Picture this: PlanetMetrics application helps you visualize your carbon impact

Written by Heather Clancy, Contributor

Hey everyone, we have a new "relationship management" application category for you! It's called carbon information management, and it promises to help designers, procurement sorts and supply chain engineers at manufacturing and consumer products companies figure out the impact of different materials choices on the carbon and energy footprint of their supply chain.

The latest offering in this category is from Planet Metrics of San Bruno, Calif., which is releasing a beta version of Rapid Carbon Modeling (RCM). The application, which is delivered as a service, marries business intelligence and visualization capabilities, so you can study how a raw material, packaging decision, logistics choice or manufacturing process might decrease or (gasp) increase your company's greenhouse gas emissions.
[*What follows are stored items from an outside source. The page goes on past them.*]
(** X20.  What a call of [connect()] that meets [N] failures writes: on
    [console.error] one line for each failed attempt, in order, with the
    number of the attempt (from 0) and the error, the first one worded
    [failed] and the later ones [reconnection]; on [console.log] the wait
    and the announcement of the next attempt after each failure, and
    [RabbitMQ connected] at the end. *)
Theorem every_failure_is_logged
    (m : manager) (fs : list failure) (c : conn) (ch : chan) :
  isConnected m = false →
  let s := run (single_call fs c ch) (boot m) in
  omap console_error (trace s) = imap failure_line fs ∧
  omap console_log (trace s)
  = concat (replicate (length fs) [Waiting (retryDelay m); reconnecting])
    ++ [Text "RabbitMQ connected"].
Proof.
  intros Hm s.
  assert (Hstart : step (boot m) Invoke = System m [Task AwaitConnect 0] [] [Connect (config m)]).
  { unfold step, connect, boot, loop; simpl. by rewrite Hm. }
  set (s0 := System m [Task AwaitConnect 0] [] [Connect (config m)]) in *.
  destruct (rounds_at 0 0 fs s0 eq_refl Hm)
    as (m1 & tr1 & Hrun & Hc1 & _ & _ & _ & _ & He & Hl & _).
  destruct (success_at 0 (length fs) c ch (run (concat (round 0 <$> fs)) s0)) as [Hend _].
  { by rewrite Hrun. }
  { by rewrite Hrun. }
  assert (Hs : s = run (succeeding 0 c ch) (run (concat (round 0 <$> fs)) s0)).
  { unfold s, single_call. by rewrite run_cons, Hstart, run_app. }
  rewrite Hs, Hend, Hrun. simpl. rewrite !omap_app, He, Hl. simpl.
  split; [by rewrite app_nil_r|done].
Qed.

Lemma every_failure_is_logged_witness :
  let m := constructor default_options in
  let fs := [ConnectFails (VStr "ECONNREFUSED"); ChannelFails 1 VNull] in
  let s := run (single_call fs 2 1) (boot m) in
  omap console_error (trace s)
  = [Failure false 0 (Library (VStr "ECONNREFUSED")); Failure true 1 (Library VNull)] ∧
  omap console_log (trace s)
  = [Waiting (num 1000); reconnecting; Waiting (num 1000); reconnecting;
     Text "RabbitMQ connected"].
Proof.
  intros m fs s.
  destruct (every_failure_is_logged m fs 2 1 eq_refl) as [He Hl].
  split; [exact He|exact Hl].
Defined.

End RabbitMQ_facts.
"We're trying to scale lifecycle assessment to become useful to all people across a company, including the non-scientist," says Andy Leventhal, founder and CEO of PlanetMetrics.
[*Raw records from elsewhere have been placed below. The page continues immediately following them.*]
Lemma shave_interrupted self time resident rb bb o h out k :
  h !! self = Some (Barber rb bb) ->
  h !! resident = Some o ->
  interrupted_or
    (fun w' => same_static h (heap w')
               /\ exists k', sigint w' = Some k' /\ (k' <= k)%nat)
    (shave self time resident {| heap := h; stdout := out; sigint := Some k |}).
Proof.
  intros Hs Hr.
  pose proof (shave_heap_static h time self resident rb bb o Hs Hr) as Hst.
  unfold shave_heap in Hst. cbv zeta in Hst.
  assert (Hs1 : forall x, <[self := x]> h !! self = Some x).
  { intros x. apply list_lookup_insert_eq. now apply lookup_lt_Some in Hs. }
  assert (Hr1 : forall x, resident <> self -> <[self := x]> h !! resident = Some o).
  { intros x Hne. rewrite list_lookup_insert_ne by congruence. exact Hr. }
  unfold shave. rewrite bind_eq, (barber_attrs_Barber _ self rb bb) by assumption.
  destruct (negb (time =? due o)) eqn:Hlate;
    (destruct (Nat.eqb_spec resident self) as [-> | Hne];
     [ rewrite Hs in Hr; injection Hr as <-; rewrite Hs1 in Hst
     | rewrite Hr1 in Hst by assumption ]).
  all: do 6 (istep k; repeat mstep; rewrite ?Nat.eqb_refl, ?Hlate; repeat mstep).
  all: split; [exact Hst | exists k; split; [reflexivity | cbn; lia]].
Qed.

Lemma loop_body_interrupted self h out k :
  let w := {| heap := h; stdout := out; sigint := Some k |} in
  allocated w (residents self) ->
  (exists b, b ∈ residents self /\ barber_at h b = true) ->
  interrupted_or
    (fun w' => same_static h (heap w')
               /\ exists k', sigint w' = Some k' /\ (k' < k)%nat)
    (loop_body self w).
Proof.
  intros w Hal Hbar.
  destruct (ready_lists self {| heap := h; stdout := out; sigint := None |})
    as (x & l & y & bs & Hres & Hf); [now split_and! |]. cbn [heap] in Hf.
  set (r := first_min (due_at h) x l).
  set (b := first_min (busy_at h) y bs).
  assert (Hrin : r ∈ residents self) by (rewrite Hres; apply first_min_elem).
  assert (Hbf : In b (List.filter (barber_at h) (residents self))).
  { rewrite Hf. apply list_elem_of_In, first_min_elem. }
  apply filter_In in Hbf as [Hbin Hb]. apply list_elem_of_In in Hbin.
  destruct (Hal r Hrin) as [o Ho]. cbn [heap w] in Ho.
  assert (exists rb bb, h !! b = Some (Barber rb bb)) as (rb & bb & Hbo).
  { unfold barber_at in Hb. destruct (h !! b) as [[rr | rr bb] |];
      try discriminate. eauto. }
  subst w. unfold loop_body.
  istep k. rewrite (get_next_shave_first_min self _ x l) by assumption.
  cbn [heap]. fold r.
  istep k. rewrite (get_next_free_barber_first_min self _ y bs) by assumption.
  cbn [heap]. fold b.
  istep k. rewrite bind_eq, get_next_shave_time_at by (cbn [heap]; eauto).
  rewrite bind_eq, busy_till_at by assumption. cbv [ret]. cbn [heap].
  pose proof (shave_interrupted b (py_max (due_at h r) (busy_at h b)) r rb bb o
                h out k Hbo Ho) as Hsh.
  destruct (shave _ _ _ _) as [[[] | e] w']; cbn in *; [| exact Hsh].
  destruct Hsh as (Hst & k' & Hk' & Hle). split; [exact Hst |].
  exists k'. split; [exact Hk' | lia].
Qed.

Lemma run_loop_fuel_mono self count : forall fuel i w x,
  run_loop fuel self count i w = Some x ->
  forall fuel', (fuel <= fuel')%nat -> run_loop fuel' self count i w = Some x.
Proof.
  induction fuel as [| fuel IH]; intros i w x H [| fuel'] Hle;
    try discriminate; try lia.
  cbn [run_loop] in *.
  destruct (checkpoint w) as [[[] | e] w1]; [| exact H].
  destruct (__range_done count i); [exact H |].
  destruct (loop_body self w1) as [[[] | e] w2]; [| exact H].
  apply (IH _ _ _ H). lia.
Qed.

Lemma run_loop_interrupted self count : forall fuel k i h out,
  (k < fuel)%nat ->
  let w := {| heap := h; stdout := out; sigint := Some k |} in
  allocated w (residents self) ->
  (exists b, b ∈ residents self /\ barber_at h b = true) ->
  exists res w',
    run_loop fuel self count i w = Some (res, w')
    /\ (res = Ok tt \/ res = Raise KeyboardInterrupt).
Proof.
  induction fuel as [| fuel IH]; intros k i h out Hk w Hal Hbar; [lia |].
  subst w. cbn [run_loop].
  destruct k as [| k]; cbn [checkpoint sigint heap stdout].
  { eexists _, _. split; [reflexivity | now right]. }
  destruct (__range_done count i).
  { eexists _, _. split; [reflexivity | now left]. }
  pose proof (loop_body_interrupted self h out k Hal Hbar) as Hbody.
  cbv zeta in Hbody.
  destruct (loop_body self _) as [[[] | e] w2]; cbn [interrupted_or] in Hbody.
  - destruct Hbody as (Hst & k' & Hk' & Hlt). destruct w2 as [h2 out2 sg2].
    cbn [heap sigint] in *. subst sg2.
    apply IH; [lia | |].
    + intros r Hr. cbn [heap]. eapply same_static_is_Some; [exact Hst |].
      now apply Hal.
    + destruct Hbar as (b & Hb & Hbb). exists b. split; [exact Hb |].
      now rewrite (same_static_barber_at h h2 b Hst).
  - subst e. eexists _, w2. split; [reflexivity | now right].
Qed.

(** ** The village of the script *)

Lemma script_ready : ready script_village script_world.
Proof.
  split_and!.
  - reflexivity.
  - intros r Hr. cbn in Hr. rewrite !elem_of_cons, elem_of_nil in Hr.
    destruct Hr as [-> | [-> | [-> | []]]]; cbn; eauto.
  - exists 2%nat. split; [| reflexivity]. cbn. rewrite !elem_of_cons. tauto.
Qed.

(** ** Clocks only move forward *)

Lemma same_static_refl h : same_static h h.
Proof. now intros x. Qed.

Lemma same_static_trans h1 h2 h3 :
  same_static h1 h2 -> same_static h2 h3 -> same_static h1 h3.
Proof. intros H12 H23 x. now rewrite H23, H12. Qed.

Lemma positive_same_static self w w' :
  positive self w -> same_static (heap w) (heap w') -> positive self w'.
Proof.
  intros Hpos Hst r o' Hr Ho'. specialize (Hst r). rewrite Ho' in Hst.
  destruct (heap w !! r) as [o |] eqn:Ho; [| discriminate].
  destruct (Hpos r o Hr Ho) as [Hg Hs]. cbn in Hst. injection Hst as Hst.
  unfold static in Hst. split.
  - assert (__beard_growth_time (attrs o') = __beard_growth_time (attrs o))
      as -> by congruence. exact Hg.
  - intros rb' bb' ->. destruct o as [rr | rr bb]; [discriminate |].
    assert (__shave_time bb' = __shave_time bb) as -> by congruence.
    now apply (Hs rr bb).
Qed.



Lemma shaved_advances w resident barber o rb bb w' :
  shaved w resident barber o rb bb w' ->
  0 < __beard_growth_time (attrs o) ->
  0 < __shave_time bb ->
  advanced (heap w) (heap w')
  /\ (exists o', heap w' !! resident = Some o' /\ last_of o < last_of o')
  /\ (exists rb' bb', heap w' !! barber = Some (Barber rb' bb')
                      /\ __busy_till bb < __busy_till bb').
Proof.
  intros (Ho & Hb & ->) Hg Hs. cbn [heap].
  set (time := Z.max (due o) (__busy_till bb)).
  assert (Ht : last_of o < time + __shave_time bb
               /\ __busy_till bb < time + __shave_time bb).
  { unfold last_of, time, due. lia. }
  pose proof (fun x => shave_heap_lookup (heap w) time barber resident rb bb o x
                         Hb Ho) as Hl.
  cbv zeta in Hl. split_and!.
  - intros x ox ox' Hx Hx'. rewrite Hl in Hx'. unfold last_of in *.
    destruct (decide (x = resident)) as [-> | Hxr].
    + rewrite Ho in Hx. injection Hx as <-. injection Hx' as <-.
      destruct (decide (resident = barber)) as [-> | Hrb].
      * rewrite Hb in Ho. injection Ho as <-. cbn in *. lia.
      * destruct o; cbn in *; lia.
    + destruct (decide (x = barber)) as [-> | Hxb].
      * rewrite Hb in Hx. injection Hx as <-. injection Hx' as <-. cbn. lia.
      * rewrite Hx in Hx'. injection Hx' as <-. lia.
  - rewrite Hl, decide_True by reflexivity. eexists. split; [reflexivity |].
    unfold last_of in *.
    destruct (decide (resident = barber)) as [-> | Hrb].
    + rewrite Hb in Ho. injection Ho as <-. cbn in *. lia.
    + destruct o; cbn in *; lia.
  - rewrite Hl. destruct (decide (barber = resident)) as [<- | Hbr].
    + rewrite Hb in Ho. injection Ho as <-. rewrite decide_True by reflexivity.
      cbn. eexists _, _. split; [reflexivity |]. cbn. lia.
    + rewrite decide_True by reflexivity.
      eexists _, _. split; [reflexivity |]. cbn. lia.
Qed.

Lemma shaved_same_static w resident barber o rb bb w' :
  shaved w resident barber o rb bb w' -> same_static (heap w) (heap w').
Proof.
  intros (Ho & Hb & ->). cbn [heap]. now apply (shave_heap_static _ _ _ _ _ _ o).
Qed.

Lemma repeat_body_add self (n d : nat) w :
  repeat_body (n + d) self w =
    (repeat_body n self >> repeat_body d self) w.
Proof.
  revert w. induction n as [| n IH]; intros w; cbn [repeat_body Nat.add].
  - reflexivity.
  - rewrite !bind_eq. destruct (loop_body self w) as [[[] | e] w1]; [| reflexivity].
    rewrite IH. now rewrite bind_eq.
Qed.


(** ** The whole effect of [shave] *)

Lemma shave_result (w : world) (b r : ref) (t : Z)
    (rb : ResidentAttrs) (bb : BarberAttrs) (o : object) :
  heap w !! b = Some (Barber rb bb) ->
  heap w !! r = Some o ->
  sigint w = None ->
  exists w' rb' bb' o',
    shave b t r w = (Ok tt, w')
    /\ busy_till b w' = (Ok (t + __shave_time bb), w')
    /\ heap w' !! b = Some (Barber rb' bb')
    /\ __shave_time bb' = __shave_time bb
    /\ __busy_till bb' = t + __shave_time bb
    /\ heap w' !! r = Some o'
    /\ __last_shave_time (attrs o') = __busy_till bb'.
Proof.
  intros Hb Hr Hq.
  pose proof (fun x => shave_heap_lookup (heap w) t b r rb bb o x Hb Hr) as Hl.
  cbv zeta in Hl.
  assert (exists rb',
            shave_heap (heap w) t b r rb bb !! b =
              Some (Barber rb' {| __shave_time := __shave_time bb;
                                  __busy_till := t + __shave_time bb |}))
    as [rb' Hb'].
  { rewrite Hl. destruct (decide (b = r)) as [<- | Hne].
    - rewrite decide_True by reflexivity. cbn. eauto.
    - rewrite decide_True by reflexivity. eauto. }
  set (w' := {| heap := shave_heap (heap w) t b r rb bb;
                stdout := stdout w ++ shave_lines t b r rb o;
                sigint := None |}).
  exists w', rb'. eexists _, _. split_and!.
  - now apply (shave_quiet b t r rb bb o).
  - exact (busy_till_Barber b rb' _ w' Hb').
  - exact Hb'.
  - reflexivity.
  - reflexivity.
  - cbn [heap w']. rewrite Hl, decide_True by reflexivity. reflexivity.
  - now destruct (decide (r = b)), o.
Qed.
Here are a few of the specific calculations you can run:

  • Baseline footprint information, and the impact of materials changes to existing processes or products
  • Ingredients or materials substitution scenarios
  • Areas of energy waste
  • Creation of ongoing eco-efficiency metrics that can be used as part of a broader corporate sustainability strategy

Here's an idea of the visualizations you can produce:

There is a set-up cost and some upfront consulting necessary to get off the ground with the PlanetMetrics application. Leventhal says organizations can expect to pay between $150,000 to $250,000 plus a per-user fee for ongoing access. It takes about 30 days to get up and running.

Why is this smart? To me, the process of managing a carbon footprint is just as much about squeezing unnecessary exposure of any type out of a company's cost structure as it is about being environmentally friendly. It's about making smarter, informed decisions that take into account the bigger picture.